For a privacy browser, a little transparency would be appreciated. You lose your privacy “title” and you’ll be using chrome on this message board.

  1. I don’t think there is any.
  2. invalidated = has downvoted, other = excluded, reported = has been reported by a user, validated = has been upvoted enough
  3. segment = if the clip is part of a particular subcorpus (e.g. the target segments subcorpus), reason = why the clip/transcript was rejected
  4. it’s different because you have the reason the clip was reported.
  5. each release is a full dump, not incremental. you only need to download the latest release.

Hope this helps!

Fran

1 Like

@ftyers Thank you for your answer. Yes it is very helpful. I do have additional question:

Regarding other.tsv = excluded, was it excluded because it doesn’t have enough upvotes or downvotes to be either in validated.tsv or invalidated.tsv, repsectively?

For segment, I see that all *.tsv that is not reported.tsv is either empty “” (2,131,602 cases) or has the value “Benchmark” (49,384 cases [validated.tsv [32,726 cases] + invalidated.tsv [4,071 cases] + other.tsv [12,573 cases] + test.tsv [14 cases]) for CCommon Voice Corpus 6.1 English.

So if you happen to know what the “Benchmark” is, then please let me know. I am a little confused with the word “Benchmark” when the database has train.tsv, dev.tsv, and test.tsv. In other words, test.tsv sounds like the “Benchmark”.

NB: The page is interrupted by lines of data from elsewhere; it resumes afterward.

(* ===== verification/ChSys.v ===== *)
(** * System start and interrupts: [os/rt/src/chsys.c]

    [chSysInit] makes the running code the main thread and creates the idle thread.  An
    interrupt handler runs between two pieces of the running thread; when it returns, the
    epilogue of the port ([chcore_v7m.c]) switches to a thread of higher priority. *)

From S2P Require Import Prelude CLib Prog ThreadQueue Kernel ChVt ChSchd ChThreads.

Module ChSys.
Import ChVt ChSchd ChThreads.

Definition mainthread : tid := 0.
Definition idle_thread : tid := 8.

Definition _vt_init : K unit := set_vtlist [];; modify (set_k_lasttime (fun _ => 0)).

(** Up to [chSysEnable]. *)
Definition start_main : K unit :=
  _scheduler_init;;
  _vt_init;;
  _thread_init mainthread NORMALPRIO;;
  modify (set_k_current (fun _ => mainthread));;
  set_state mainthread CH_STATE_CURRENT.

Definition chSysInit : prog ch_system unit :=
  Atom start_main;;
  Yield unlocked;;
  chThdCreate idle_thread IDLEPRIO.

(** The processor sleeps until an interrupt has been served. *)
Definition _idle_thread {S} : prog S Empty_set :=
  Loop (fun _ : unit => Yield unlocked;; mret (inl tt)) tt.

Definition chSysTimerHandlerI (call : vtfunc_t -> nat -> K unit) (fuel : nat) : K unit :=
  chVTDoTickI call fuel.

(** What [_port_irq_epilogue] leads to: [chSchDoReschedule] up to its switch, if a thread of
    higher priority is ready. *)
Definition irq_epilogue : K unit :=
  b ← chSchIsPreemptionRequired;
  if (b : bool) then resched_ahead else mret tt.

(** The state of the scheduler once [chSysInit] has made the main thread. *)
Lemma start_main_ok k : k_threads k = ∅ ->
  exists k', start_main k = Some (tt, k') /\ sched_ok k' /\ top k' /\
    k_current k' = mainthread /\ k_rlist k' = [] /\ k_vtlist k' = [] /\
    prio_of k' mainthread = NORMALPRIO /\ k_threads k' !! idle_thread = None.
Proof.
  intros Ht. unfold start_main, _scheduler_init, _vt_init, set_vtlist, _thread_init. msimpl.
  unfold set_state, on_thd. eexists. split.
  { unfold update. cbn. by rewrite lookup_insert_eq. }
  set (th := Thread _ _ _ _ _ _ _ _ _). set (th' := set_t_state _ th).
  assert (Hth : forall t u, <[mainthread := th']> (<[mainthread := th]> (k_threads k)) !! t = Some u ->
    t = mainthread /\ u = th').
  { intros t u. rewrite Ht, !lookup_insert_Some. intros [[<- <-]|[? [[]|[? E]]]]; [done..|].
    by rewrite lookup_empty in E. }
  split; [|split; [intros t Hin; cbn in Hin; set_solver|do 3 (split; [done|])]].
  - constructor; cbn.
    + apply NoDup_singleton.
    + intros t ->%list_elem_of_singleton. rewrite lookup_insert_eq. eauto.
    + intros t u [-> ->]%Hth. by split.
    + intros t u [-> ->]%Hth. cbn. split; [done|]. by intros ?%elem_of_nil.
    + constructor.
    + intros t u [-> ->]%Hth. cbn. unfold NOPRIO, NORMALPRIO. lia.
  - split; [unfold prio_of; cbn; by rewrite lookup_insert_eq|].
    apply eq_None_not_Some. by intros [? [? _]%Hth].
Qed.

(** The epilogue of an interrupt leaves the ready thread of the highest priority running;
    the thread it preempts stays ahead of the ready threads of its priority. *)
Theorem irq_epilogue_ok k : sched_ok k ->
  exists k', irq_epilogue k = Some (tt, k') /\ sched_ok k' /\ top k' /\
    (top k -> k' = k) /\
    (~ top k -> exists n l, k_rlist k = n :: l /\ k_current k' = n /\
      k_rlist k' ≡ₚ k_current k :: l /\
      filter (fun c => prio_of k c = prio_of k (k_current k)) (k_rlist k') =
        k_current k :: filter (fun c => prio_of k c = prio_of k (k_current k)) l).
Proof.
  intros Hok. destruct (resc_required_run _ Hok) as (b & _ & E & Hb).
  unfold irq_epilogue. erewrite run_call by exact E. destruct b.
  - destruct (resched_ahead_ok k Hok Hb) as (n & l & k' & Hl & Er & Hok' & Htop & H).
    exists k'. do 4 (split; [done|]). intros _. by exists n, l.
  - exists k. by do 4 (split; [done|]).
Qed.

(** From cleared memory [chSysInit] leaves the main thread running at [NORMALPRIO] with
    the idle thread ready below it and no timer armed: the scheduler's invariant holds. *)
Theorem chSysInit_ok k : k_threads k = ∅ ->
  exists k', exec alone chSysInit k tt k' /\ sched_ok k' /\ top k' /\
    k_current k' = mainthread /\ k_rlist k' = [idle_thread] /\ k_vtlist k' = [] /\
    prio_of k' mainthread = NORMALPRIO /\ prio_of k' idle_thread = IDLEPRIO.
Proof.
  intros Ht. destruct (start_main_ok k Ht) as (k1 & E1 & Hok & Htop & Hc & Hl & Hv & Hp & Hi).
  destruct (create_ok idle_thread IDLEPRIO k1) as (k2 & E2 & Hok2 & Htop2 & Hc2 & Hl2 & Hv2 & Hp2 & Hps);
    [done..|unfold IDLEPRIO, NOPRIO; lia|].
  rewrite Hc, Hp in *. cbn in E2, Hc2, Hl2. apply bind_inv in E2 as ([] & k3 & E3 & E4).
  exists k2. split; [|split; [done|split; [done|split; [done|]]]].
  - exists tt, k1. split; [exact E1|]. exists tt, k1. split; [done|].
    exists tt, k2. split; [|by exists tt, k2].
    exists tt, k3. split; [exact E3|]. exists false, k2. by split.
  - split; [apply Permutation_singleton_r; by rewrite Hl2, Hl|].
    split; [by rewrite Hv2|]. split; [by rewrite Hps|done].
Qed.
End ChSys.
(** The two ways of posting, by the function that writes. *)
Definition post_i (put : mailbox_t -> option mailbox_t) (mbp : nat) : K Z :=
  mb ← mbox mbp;
  if mb_reset mb then mret MSG_RESET
  else if (0 <? chMBGetFreeCountI mb)%nat then
    mb' ← deref (fun _ => put mb);
    set_mbox mbp mb';;
    chThdDequeueNextI (q_mb_r mbp) MSG_OK;;
    mret MSG_OK
  else mret MSG_TIMEOUT.

Definition chMBPostI (mbp : nat) (msg : Z) : K Z := post_i (mb_put msg) mbp.
Definition chMBPostAheadI (mbp : nat) (msg : Z) : K Z := post_i (mb_put_ahead msg) mbp.

(** [do ... while (rdymsg == MSG_OK)]: [None] asks for a slot, [Some] is the result. *)
Definition post_s (put : mailbox_t -> option mailbox_t) (mbp : nat) (timeout : Z) : prog ch_system Z :=
  Loop (fun _ : unit =>
    mb ← Atom (mbox mbp);
    if mb_reset mb then mret (inr MSG_RESET)
    else if (0 <? chMBGetFreeCountI mb)%nat then
      Atom (mb' ← deref (fun _ => put mb);
        set_mbox mbp mb';;
        chThdDequeueNextI (q_mb_r mbp) MSG_OK);;
      chSchRescheduleS;;
      mret (inr MSG_OK)
    else
      rdymsg ← chThdEnqueueTimeoutS (q_mb_w mbp) timeout;
      mret (if rdymsg =? MSG_OK then inl tt else inr rdymsg)) tt.

Definition chMBPostTimeoutS (mbp : nat) (msg timeout : Z) : prog ch_system Z :=
  post_s (mb_put msg) mbp timeout.
Definition chMBPostTimeout (mbp : nat) (msg timeout : Z) : prog ch_system Z :=
  locked (chMBPostTimeoutS mbp msg timeout).
Definition chMBPostAheadTimeoutS (mbp : nat) (msg timeout : Z) : prog ch_system Z :=
  post_s (mb_put_ahead msg) mbp timeout.
Definition chMBPostAheadTimeout (mbp : nat) (msg timeout : Z) : prog ch_system Z :=
  locked (chMBPostAheadTimeoutS mbp msg timeout).

(** The result and, when it is [MSG_OK], the message written to [*msgp]. *)
Definition chMBFetchI (mbp : nat) : K (Z * option Z) :=
  mb ← mbox mbp;
  if mb_reset mb then mret (MSG_RESET, None)
  else if (0 <? chMBGetUsedCountI mb)%nat then
    '(m, mb') ← deref (fun _ => mb_get mb);
    set_mbox mbp mb';;
    chThdDequeueNextI (q_mb_w mbp) MSG_OK;;
    mret (MSG_OK, Some m)
  else mret (MSG_TIMEOUT, None).

Definition chMBFetchTimeoutS (mbp : nat) (timeout : Z) : prog ch_system (Z * option Z) :=
  Loop (fun _ : unit =>
    mb ← Atom (mbox mbp);
    if mb_reset mb then mret (inr (MSG_RESET, None))
    else if (0 <? chMBGetUsedCountI mb)%nat then
      m ← Atom ('(m, mb') ← deref (fun _ => mb_get mb);
        set_mbox mbp mb';;
        chThdDequeueNextI (q_mb_w mbp) MSG_OK;;
        mret m);
      chSchRescheduleS;;
      mret (inr (MSG_OK, Some m))
    else
      rdymsg ← chThdEnqueueTimeoutS (q_mb_r mbp) timeout;
      mret (if rdymsg =? MSG_OK then inl tt else inr (rdymsg, None))) tt.

Definition chMBFetchTimeout (mbp : nat) (timeout : Z) : prog ch_system (Z * option Z) :=
  locked (chMBFetchTimeoutS mbp timeout).

(** ** The circular buffer is a FIFO list *)

Definition mb_index (mb : mailbox_t) (i : nat) : nat :=
  if (mb_rdptr mb + i <? mb_top mb)%nat then (mb_rdptr mb + i)%nat
  else (mb_rdptr mb + i - mb_top mb)%nat.

(** The messages in the mailbox, oldest first. *)
Definition contents (mb : mailbox_t) : list Z :=
  (fun i => default 0 (mb_buffer mb !! mb_index mb i)) <$> seq 0 (mb_cnt mb).

Record mb_ok (mb : mailbox_t) : Prop := {
  mo_rd : (mb_rdptr mb < mb_top mb)%nat;
  mo_cnt : (mb_cnt mb <= mb_top mb)%nat;
  mo_wr : mb_wrptr mb = mb_index mb (mb_cnt mb)
}.

Lemma contents_length mb : length (contents mb) = mb_cnt mb.
Proof. unfold contents. by rewrite length_fmap, length_seq. Qed.

Ltac nbool :=
  repeat match goal with
    | |- context [ (?a <? ?b)%nat ] => destruct (Nat.ltb_spec a b)
    | |- context [ (?a <=? ?b)%nat ] => destruct (Nat.leb_spec a b)
    | H : context [ (?a <? ?b)%nat ] |- _ => destruct (Nat.ltb_spec a b)
    end.

Lemma mb_index_ext mb mb' i : mb_rdptr mb' = mb_rdptr mb -> mb_top mb' = mb_top mb ->
  mb_index mb' i = mb_index mb i.
Proof. unfold mb_index. by intros -> ->. Qed.

Lemma mb_index_eq mb r n i : mb_rdptr mb = r -> mb_top mb = n ->
  mb_index mb i = (if (r + i <? n)%nat then r + i else r + i - n)%nat.
Proof. unfold mb_index. by intros -> ->. Qed.

Lemma mb_put_fifo msg mb : mb_ok mb -> (0 < chMBGetFreeCountI mb)%nat ->
  exists mb', mb_put msg mb = Some mb' /\ mb_ok mb' /\ contents mb' = contents mb ++ [msg] /\
    mb_top mb' = mb_top mb /\ mb_reset mb' = mb_reset mb.
Proof.
  intros [Hrd Hcnt Hwr] Hfree. unfold chMBGetFreeCountI in Hfree.
  assert (Hw : (mb_wrptr mb < mb_top mb)%nat) by (rewrite Hwr; unfold mb_index; nbool; lia).
  unfold mb_put. destruct (Nat.ltb_spec (mb_wrptr mb) (mb_top mb)); [|lia].
  assert (Htop : length (<[mb_wrptr mb := msg]> (mb_buffer mb)) = mb_top mb) by apply length_insert.
  eexists. split; [done|]. split; [|split; [|split; [exact Htop|done]]].
  - constructor; [unfold mb_top; cbn; by rewrite Htop|unfold mb_top; cbn; rewrite Htop; lia|].
    cbn [mb_wrptr mb_cnt]. rewrite (mb_index_ext mb) by done.
    revert Hwr. unfold mb_index. nbool; lia.
  - unfold contents at 1. cbn [mb_cnt mb_buffer]. rewrite seq_S, fmap_app. f_equal.
    + apply list_fmap_ext. intros ? i [-> Hi]%lookup_seq. rewrite (mb_index_ext mb) by done.
      rewrite list_lookup_insert_ne; [done|]. rewrite Hwr. unfold mb_index. nbool; lia.
    + cbn [fmap list_fmap]. f_equal. rewrite (mb_index_ext mb) by done. cbn [Nat.add].
      by rewrite <- Hwr, list_lookup_insert_eq.
Qed.
(* ===== verification/ChEvents.v ===== *)
(** * Events: [os/rt/src/chevents.c] and the inline functions of [chevents.h]

    An event source is the list of its listeners; a listener names a thread and the
    event bits to set in it.  The invariant says that no wakeup is lost: a thread does
    not wait for an event that is pending. *)

From S2P Require Import Prelude CLib Prog ThreadQueue Kernel ChVt ChSchd.

Module ChEvents.
Import ChSchd.

Definition ALL_EVENTS : Z := 2 ^ 32 - 1.
Definition EVENT_MASK (eid : Z) : Z := u32 (Z.shiftl 1 eid).

Definition source (esp : nat) : K (list nat) := deref (fun k => k_srcs k !! esp).
Definition set_source (esp : nat) (l : list nat) : K unit := modify (set_k_srcs (insert esp l)).
Definition listener (elp : nat) : K event_listener_t := deref (fun k => k_lsts k !! elp).
Definition set_listener (elp : nat) (el : event_listener_t) : K unit :=
  modify (set_k_lsts (insert elp el)).

Definition chEvtObjectInit (esp : nat) : K unit := set_source esp [].
Definition chEvtIsListeningI (esp : nat) : K bool :=
  l ← source esp; mret (bool_decide (l <> [])).

Definition chEvtRegisterMaskWithFlags (esp elp : nat) (events wflags : Z) : prog ch_system unit :=
  locked (Atom (
    l ← source esp;
    set_source esp (elp :: l);;
    t ← currp;
    set_listener elp (Listener t events 0 wflags))).
Definition chEvtRegisterMask (esp elp : nat) (events : Z) : prog ch_system unit :=
  chEvtRegisterMaskWithFlags esp elp events (u32 (-1)).
Definition chEvtRegister (esp elp : nat) (event : Z) : prog ch_system unit :=
  chEvtRegisterMask esp elp (EVENT_MASK event).

(** The search of [chEvtUnregister] unlinks the first occurrence. *)
Fixpoint unlink (elp : nat) (l : list nat) : list nat :=
  match l with
  | [] => []
  | p :: l => if decide (p = elp) then l else p :: unlink elp l
  end.
Definition chEvtUnregister (esp elp : nat) : prog ch_system unit :=
  locked (Atom (l ← source esp; set_source esp (unlink elp l))).

Definition set_epending (t : tid) (m : Z) : K unit := on_thd t (set_t_epending (fun _ => m)).

(** [x & ~mask] *)
Definition clear (x mask : Z) : Z := Z.ldiff x mask.

Definition chEvtGetAndClearEventsI (events : Z) : K Z :=
  t ← currp;
  th ← thd t;
  set_epending t (clear (t_epending th) events);;
  mret (Z.land (t_epending th) events).
Definition chEvtGetAndClearEvents (events : Z) : prog ch_system Z :=
  locked (Atom (chEvtGetAndClearEventsI events)).

Definition chEvtAddEventsI (events : Z) : K Z :=
  t ← currp;
  th ← thd t;
  set_epending t (Z.lor (t_epending th) events);;
  mret (Z.lor (t_epending th) events).
Definition chEvtAddEvents (events : Z) : prog ch_system Z :=
  locked (Atom (chEvtAddEventsI events)).

(** Is a thread that waits for [ewmask] in state [st] satisfied by [epending]? *)
Definition satisfied (st : tstate_t) (epending ewmask : Z) : bool :=
  match st with
  | CH_STATE_WTOREVT => negb (Z.land epending ewmask =? 0)
  | CH_STATE_WTANDEVT => Z.land epending ewmask =? ewmask
  | _ => false
  end.
Definition chMtxLockS (mp : nat) : prog ch_system unit :=
  b ← Atom (lock_or_sleep mp);
  if (b : bool) then Switch else mret tt.
Definition chMtxLock (mp : nat) : prog ch_system unit := locked (chMtxLockS mp).

Definition chMtxTryLockS (mp : nat) : K bool :=
  m ← mtx mp;
  match m_owner m with
  | Some _ => mret false
  | None => t ← currp; take mp t;; mret true
  end.
Definition chMtxTryLock (mp : nat) : prog ch_system bool := locked (Atom (chMtxTryLockS mp)).

(** The loop over the mutexes still owned: the highest priority waiting for them. *)
Fixpoint max_waiting (fuel : nat) (lmp : option nat) (newprio : Z) : K Z :=
  match lmp with
  | None => mret newprio
  | Some mp =>
      match fuel with
      | O => undefined
      | S fuel =>
          k ← get;
          let newprio :=
            match queue_of k (q_mtx mp) with
            | t :: _ => if newprio <? prio_of k t then prio_of k t else newprio
            | [] => newprio
            end in
          m ← mtx mp;
          max_waiting fuel (m_next m) newprio
      end
  end.

(** The mutex goes to the first waiting thread. *)
Definition hand_over (mp : nat) : K unit :=
  tp ← queue_fifo_remove (q_mtx mp);
  take mp tp;;
  chSchReadyI tp.

(** The body of [chMtxUnlock] and [chMtxUnlockS], [true] if a thread was waiting.  The
    fuel of the loop is the number of mutexes. *)
Definition unlock_mtx (mp : nat) : K bool :=
  ctp ← currp;
  m ← mtx mp;
  set_mtxlist ctp (m_next m);;
  waiting ← chMtxQueueNotEmptyS mp;
  if (waiting : bool) then
    th ← thd ctp;
    n ← gets (fun k => size (k_mtxs k));
    newprio ← max_waiting n (t_mtxlist th) (t_realprio th);
    on_thd ctp (set_t_prio (fun _ => newprio));;
    hand_over mp;;
    mret true
  else
    set_owner mp None;;
    mret false.

Definition chMtxUnlockS (mp : nat) : K unit := unlock_mtx mp;; mret tt.
Definition chMtxUnlock (mp : nat) : prog ch_system unit :=
  locked (b ← Atom (unlock_mtx mp); if (b : bool) then chSchRescheduleS else mret tt).

Fixpoint unlock_loop (fuel : nat) (ctp : tid) : K unit :=
  th ← thd ctp;
  match t_mtxlist th with
  | None => mret tt
  | Some mp =>
      match fuel with
      | O => undefined
      | S fuel =>
          m ← mtx mp;
          set_mtxlist ctp (m_next m);;
          waiting ← chMtxQueueNotEmptyS mp;
          (if (waiting : bool) then hand_over mp else set_owner mp None);;
          unlock_loop fuel ctp
      end
  end.

Definition chMtxUnlockAllS : K unit :=
  ctp ← currp;
  n ← gets (fun k => size (k_mtxs k));
  unlock_loop n ctp;;
  th ← thd ctp;
  on_thd ctp (set_t_prio (fun _ => t_realprio th)).

Definition chMtxUnlockAll : prog ch_system unit :=
  locked (
    th ← Atom (t ← currp; thd t);
    if bool_decide (t_mtxlist th <> None) then
      Atom chMtxUnlockAllS;; chSchRescheduleS
    else mret tt).

(** ** The invariant *)

Definition owner_of (k : ch_system) (mp : nat) : option tid := m ← k_mtxs k !! mp; m_owner m.

(** The linked list of mutexes from [o] on. *)
Fixpoint chain (ms : gmap nat mutex_t) (o : option nat) (l : list nat) : Prop :=
  match l with
  | [] => o = None
  | mp :: l => o = Some mp /\ exists m, ms !! mp = Some m /\ chain ms (m_next m) l
  end.

Abbreviation mqueue k mp := (queue_of k (q_mtx mp)).

(** The lists of the threads hold the mutexes they own; [out] is one that has just been
    taken out of the list of its owner. *)
Definition lists_ok (out : option nat) (k : ch_system) : Prop :=
  forall t th, k_threads k !! t = Some th -> exists l,
    chain (k_mtxs k) (t_mtxlist th) l /\ NoDup l /\
    forall mp, mp ∈ l <-> owner_of k mp = Some t /\ Some mp <> out.

(** Queues and ownership. *)
Record mtx_but (out : option nat) (k : ch_system) : Prop := {
  mk_sched : sched_ok k;
  mk_queue mp t : t ∈ mqueue k mp <-> wview k t = Some (CH_STATE_WTMTX, u_wtmtxp mp);
  mk_wtmtx t u : wview k t = Some (CH_STATE_WTMTX, u) -> exists mp, u = u_wtmtxp mp;
  mk_nodup mp : NoDup (mqueue k mp);
  mk_sorted mp : prio_sorted (prio_of k) (mqueue k mp);
  mk_owned : lists_ok out k;
  mk_owner mp o : owner_of k mp = Some o -> is_Some (k_threads k !! o)
}.
#[global] Arguments mk_sched {out} k _.
#[global] Arguments mk_queue {out} k _ mp t.
#[global] Arguments mk_wtmtx {out} k _ t u _.
#[global] Arguments mk_nodup {out} k _ mp.
#[global] Arguments mk_sorted {out} k _ mp.
#[global] Arguments mk_owner {out} k _ mp o _.
Abbreviation mtx_base := (mtx_but None).

(** The priorities are inherited, but for waiters of at most [p] on the thread [x]. *)
Definition inherits_upto (k : ch_system) (x : option tid) (p : Z) : Prop :=
  forall mp t, t ∈ mqueue k mp -> exists o, owner_of k mp = Some o /\
    prio_of k t <= (if decide (x = Some o) then Z.max p (prio_of k o) else prio_of k o).

Definition inherits (k : ch_system) : Prop := forall mp t, t ∈ mqueue k mp ->
  exists o, owner_of k mp = Some o /\ prio_of k t <= prio_of k o.

Record mtx_ok (k : ch_system) : Prop := {
  mk_base : mtx_base k;
  mk_inherits : inherits k
}.

(** ** Raising the priority of a thread *)

Lemma prio_of_thread k t th : k_threads k !! t = Some th -> prio_of k t = t_prio th.
Proof. intros H. unfold prio_of. by rewrite H. Qed.

Lemma prio_of_threads k k' x : k_threads k' = k_threads k -> prio_of k' x = prio_of k x.
Proof. unfold prio_of. by intros ->. Qed.

Definition prio_set (t : tid) (p : Z) (th : thread_t) (k : ch_system) : ch_system :=
  set_k_threads (insert t (set_t_prio (fun _ => p) th)) k.

Lemma prio_of_set t p th k x : prio_of (prio_set t p th k) x = if decide (x = t) then p else prio_of k x.
Proof.
  unfold prio_of, prio_set. cbn. case_decide; [subst; by rewrite lookup_insert_eq|].
  by rewrite lookup_insert_ne.
Qed.

Lemma wview_set_prio t p th k x : k_threads k !! t = Some th ->
  wview (prio_set t p th k) x = wview k x.
Proof.
  intros Ht. unfold wview, prio_set. cbn. destruct (decide (x = t)) as [->|].
  - by rewrite lookup_insert_eq, Ht.
  - by rewrite lookup_insert_ne.
Qed.

(** The scheduler's invariant when only the priority of [t] and the order of the ready
    list change. *)
Lemma sched_ok_reprio k k' t th p : sched_ok k -> k_threads k !! t = Some th -> NOPRIO < p ->
  k_threads k' = <[t := set_t_prio (fun _ => p) th]> (k_threads k) ->
  k_current k' = k_current k -> k_rlist k' ≡ₚ k_rlist k ->
  prio_sorted (prio_of k') (k_rlist k') -> sched_ok k'.
Proof.
  intros [Hn He Hc Hr Hs Hp] Ht Hpos Hth Hcur Hl Hsl. constructor; rewrite ?Hcur.
  - by rewrite Hl.
  - intros x Hx. rewrite Hth, lookup_insert_is_Some. rewrite Hl in Hx.
    destruct (decide (t = x)); auto.
  - intros x thx. rewrite Hth. intros [[<- <-]|[? Hx]]%lookup_insert_Some; [by apply (Hc t th)|by apply Hc].
  - intros x thx. rewrite Hth, Hl. intros [[<- <-]|[? Hx]]%lookup_insert_Some; [by apply (Hr t th)|by apply Hr].
  - done.
  - intros x thx. rewrite Hth. intros [[<- <-]|[? Hx]]%lookup_insert_Some; [done|by eapply Hp].
Qed.
(* ===== verification/ChHeap.v ===== *)
(** * Memory: [chmemcore.c] and [chheap.c] of os/common/oslib

    The memory the allocators manage is a map from addresses to 32-bit words: a block has
    a header of two words, which are [next] and [pages] while it is free and [heap] and
    [size] while it is used.  The free list of a heap is compared with lists of blocks:
    first fit, splitting, and coalescing of neighbours when a block is freed. *)

From S2P Require Import Prelude CLib Prog ThreadQueue Kernel ChSchd ChMtx.

(** [memcore_t] *)
Record memcore_t := MemCore { nextmem : Z; endmem : Z }.

(** The memory, and [ch_memcore]. *)
Record memory := Memory { words : gmap Z Z; ch_memcore : memcore_t }.

Module ChHeap.

(** ** [chalign.h] *)

Definition MEM_ALIGN_MASK (a : Z) : Z := u32 (a - 1).
Definition MEM_ALIGN_PREV (p a : Z) : Z := Z.ldiff p (MEM_ALIGN_MASK a).
Definition MEM_ALIGN_NEXT (p a : Z) : Z := MEM_ALIGN_PREV (u32 (p + MEM_ALIGN_MASK a)) a.

(** ** The core allocator *)

Definition _core_init (heap_base heap_end : Z) : M memory unit :=
  modify (fun m => Memory (words m) (MemCore heap_base heap_end)).

(** [NULL] is [None]. *)
Definition chCoreAllocAlignedWithOffsetI (size align offset : Z) : M memory (option Z) :=
  c ← gets ch_memcore;
  let size := MEM_ALIGN_NEXT size align in
  let p := MEM_ALIGN_NEXT (u32 (nextmem c + offset)) align in
  let next := u32 (p + size) in
  if (endmem c <? next) || (next <? nextmem c) then mret None
  else modify (fun m => Memory (words m) (MemCore next (endmem c)));; mret (Some p).

(** [sizeof (void * )] *)
Definition PORT_NATURAL_ALIGN : Z := 4.
Definition chCoreAllocAlignedI (size align : Z) : M memory (option Z) := chCoreAllocAlignedWithOffsetI size align 0.
Definition chCoreAllocI (size : Z) : M memory (option Z) := chCoreAllocAlignedWithOffsetI size PORT_NATURAL_ALIGN 0.

Definition chCoreGetStatusX : M memory Z := c ← gets ch_memcore; mret (u32 (endmem c - nextmem c)).

(** ** Headers *)

Definition CH_HEAP_ALIGNMENT : Z := 8.

Definition load (p : Z) : M memory Z := deref (fun m => words m !! p).
Definition set (p v : Z) : M memory unit :=
  modify (fun m => Memory (<[p := v]> (words m)) (ch_memcore m)).

Definition H_BLOCK (hp : Z) : Z := u32 (hp + 8).
Definition H_NEXT (hp : Z) : M memory Z := load hp.
Definition H_PAGES (hp : Z) : M memory Z := load (hp + 4).
Definition H_HEAP (hp : Z) : M memory Z := load hp.
Definition H_SIZE (hp : Z) : M memory Z := load (hp + 4).
Definition H_LIMIT (hp : Z) : M memory Z := n ← H_PAGES hp; mret (u32 (H_BLOCK hp + 8 * n)).
Definition NPAGES (p1 p2 : Z) : Z := u32 ((p1 - p2) / 8).

(** [memory_heap_t]: the provider is its first word ([NULL] or not), then its header. *)
Definition header (heapp : Z) : Z := heapp + 4.

Definition pages_of (size : Z) : Z := MEM_ALIGN_NEXT size CH_HEAP_ALIGNMENT / CH_HEAP_ALIGNMENT.

(** [provider] is the address of the function. *)
Definition heap_init (heapp provider : Z) : M memory unit :=
  set heapp provider;; set (header heapp) 0;; set (header heapp + 4) 0.

Definition object_init (heapp buf size : Z) : M memory unit :=
  let hp := MEM_ALIGN_NEXT buf CH_HEAP_ALIGNMENT in
  let size := u32 (size - (hp - buf)) in
  set heapp 0;;
  set (header heapp) hp;; set (header heapp + 4) 0;;
  set hp 0;; set (hp + 4) (u32 (size - 8) / CH_HEAP_ALIGNMENT).

(** ** Allocation *)

(** The block [hp] behind [qp] is large enough for [pages] at [ahp + 1]: the header of the
    block that is used, after the rest has been split off. *)
Definition split_block (qp hp ahp pages : Z) : M memory Z :=
  if hp <? ahp then
    lim ← H_LIMIT hp;
    let bpages := NPAGES lim (H_BLOCK ahp) in
    set (hp + 4) (NPAGES ahp (H_BLOCK hp));;
    (if pages <? bpages then
       let fp := u32 (H_BLOCK ahp + 8 * pages) in
       set (fp + 4) (u32 (bpages - pages - 1));;
       n ← H_NEXT hp;
       set fp n;;
       set hp fp
     else mret tt);;
    mret ahp
  else
    k ← H_PAGES hp;
    (if k =? pages then n ← H_NEXT hp; set qp n
     else
       let fp := u32 (H_BLOCK hp + 8 * pages) in
       n ← H_NEXT hp;
       set fp n;;
       lim ← H_LIMIT hp;
       set (fp + 4) (NPAGES lim (H_BLOCK fp));;
       set qp fp);;
    mret hp.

@Joshua_G Thank you for your comments, I am relatively new to Mozilla Discourse so please excuse me if I sound unsavvy with the following questions:

  1. What do you mean by privacy browser?
  2. What is the transparency that is required?
  1. For the above, I am using a chrome browser. However I do not understand what you mean by “title” in the above passage?

Yes Benchmark is the fixed-vocab subset (0…9 and yes/no), e.g.

other.tsv:e0230fbbdc872252b94443dc3fa5d50c0c8845ba44f6485ff57a2b7b0cf5db94cd1b69c7ca10634e630917815aaa4e6787a034eb82f6c1dfe406d5a2930078ae	common_voice_en_22430937.mp3	seven	0	0	fourties	male		en	Benchmark

@ftyers Thank you for all your comments thus far. For your information, when I was searching for other information regarding Common Voice Dataset … I found:

I just wanted to share the information with you.

1 Like

Hey @makoto_wada_jp

There is also the Common Voice metadata available here: https://github.com/common-voice/cv-dataset

1 Like

@heyhillary Yes. Thank you for pointing it out. The link you’ve provided (https://github.com/common-voice/cv-dataset) is the same as the link for README.md right above your reply.

Sorry for the confusing way of linking but I much appreciate your response.

Hey @makoto_wada_jp,

No worreis, I didn’t realise that it was the same link.

just to note, we have recently updated the Common Voice about page to visbilise the documentation regarding the dataset.